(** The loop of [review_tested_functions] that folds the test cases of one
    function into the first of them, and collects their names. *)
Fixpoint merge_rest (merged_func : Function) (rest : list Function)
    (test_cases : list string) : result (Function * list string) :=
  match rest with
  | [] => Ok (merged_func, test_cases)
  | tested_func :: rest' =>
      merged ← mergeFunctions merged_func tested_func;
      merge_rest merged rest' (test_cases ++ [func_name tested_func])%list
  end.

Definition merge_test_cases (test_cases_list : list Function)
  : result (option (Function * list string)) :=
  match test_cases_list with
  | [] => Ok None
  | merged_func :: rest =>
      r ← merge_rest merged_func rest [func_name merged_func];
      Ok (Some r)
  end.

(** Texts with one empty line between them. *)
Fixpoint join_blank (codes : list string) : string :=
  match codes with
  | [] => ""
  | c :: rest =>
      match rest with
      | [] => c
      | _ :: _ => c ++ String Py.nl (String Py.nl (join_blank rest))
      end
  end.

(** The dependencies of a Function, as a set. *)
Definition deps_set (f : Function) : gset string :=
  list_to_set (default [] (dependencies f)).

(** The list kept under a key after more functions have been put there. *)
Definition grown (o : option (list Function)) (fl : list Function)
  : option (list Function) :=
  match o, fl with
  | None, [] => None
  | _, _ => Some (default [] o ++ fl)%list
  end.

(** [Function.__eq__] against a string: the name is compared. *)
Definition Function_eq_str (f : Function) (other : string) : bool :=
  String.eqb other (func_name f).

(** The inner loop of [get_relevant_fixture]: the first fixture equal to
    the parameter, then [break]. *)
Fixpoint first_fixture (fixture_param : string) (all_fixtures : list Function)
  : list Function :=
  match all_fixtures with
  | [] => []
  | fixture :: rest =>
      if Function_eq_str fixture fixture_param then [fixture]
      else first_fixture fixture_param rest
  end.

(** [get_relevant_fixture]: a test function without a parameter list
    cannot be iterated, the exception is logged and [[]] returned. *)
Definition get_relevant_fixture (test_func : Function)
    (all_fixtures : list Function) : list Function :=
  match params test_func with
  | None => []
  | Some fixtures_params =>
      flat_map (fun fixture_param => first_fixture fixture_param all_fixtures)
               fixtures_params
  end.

- - - - - - -

Try it
Look back at the entries above. Retype the line with "merged ← mergeFunctions", the line with "(all_fixtures : list Function) : list", and all lines in between.

Task result
      merged ← mergeFunctions merged_func tested_func;
      merge_rest merged rest' (test_cases ++ [func_name tested_func])%list
  end.

Definition merge_test_cases (test_cases_list : list Function)
  : result (option (Function * list string)) :=
  match test_cases_list with
  | [] => Ok None
  | merged_func :: rest =>
      r ← merge_rest merged_func rest [func_name merged_func];
      Ok (Some r)
  end.

(** Texts with one empty line between them. *)
Fixpoint join_blank (codes : list string) : string :=
  match codes with
  | [] => ""
  | c :: rest =>
      match rest with
      | [] => c
      | _ :: _ => c ++ String Py.nl (String Py.nl (join_blank rest))
      end
  end.

(** The dependencies of a Function, as a set. *)
Definition deps_set (f : Function) : gset string :=
  list_to_set (default [] (dependencies f)).

(** The list kept under a key after more functions have been put there. *)
Definition grown (o : option (list Function)) (fl : list Function)
  : option (list Function) :=
  match o, fl with
  | None, [] => None
  | _, _ => Some (default [] o ++ fl)%list
  end.

(** [Function.__eq__] against a string: the name is compared. *)
Definition Function_eq_str (f : Function) (other : string) : bool :=
  String.eqb other (func_name f).

(** The inner loop of [get_relevant_fixture]: the first fixture equal to
    the parameter, then [break]. *)
Fixpoint first_fixture (fixture_param : string) (all_fixtures : list Function)
  : list Function :=
  match all_fixtures with
  | [] => []
  | fixture :: rest =>
      if Function_eq_str fixture fixture_param then [fixture]
      else first_fixture fixture_param rest
  end.

(** [get_relevant_fixture]: a test function without a parameter list
    cannot be iterated, the exception is logged and [[]] returned. *)
Definition get_relevant_fixture (test_func : Function)
    (all_fixtures : list Function) : list Function :=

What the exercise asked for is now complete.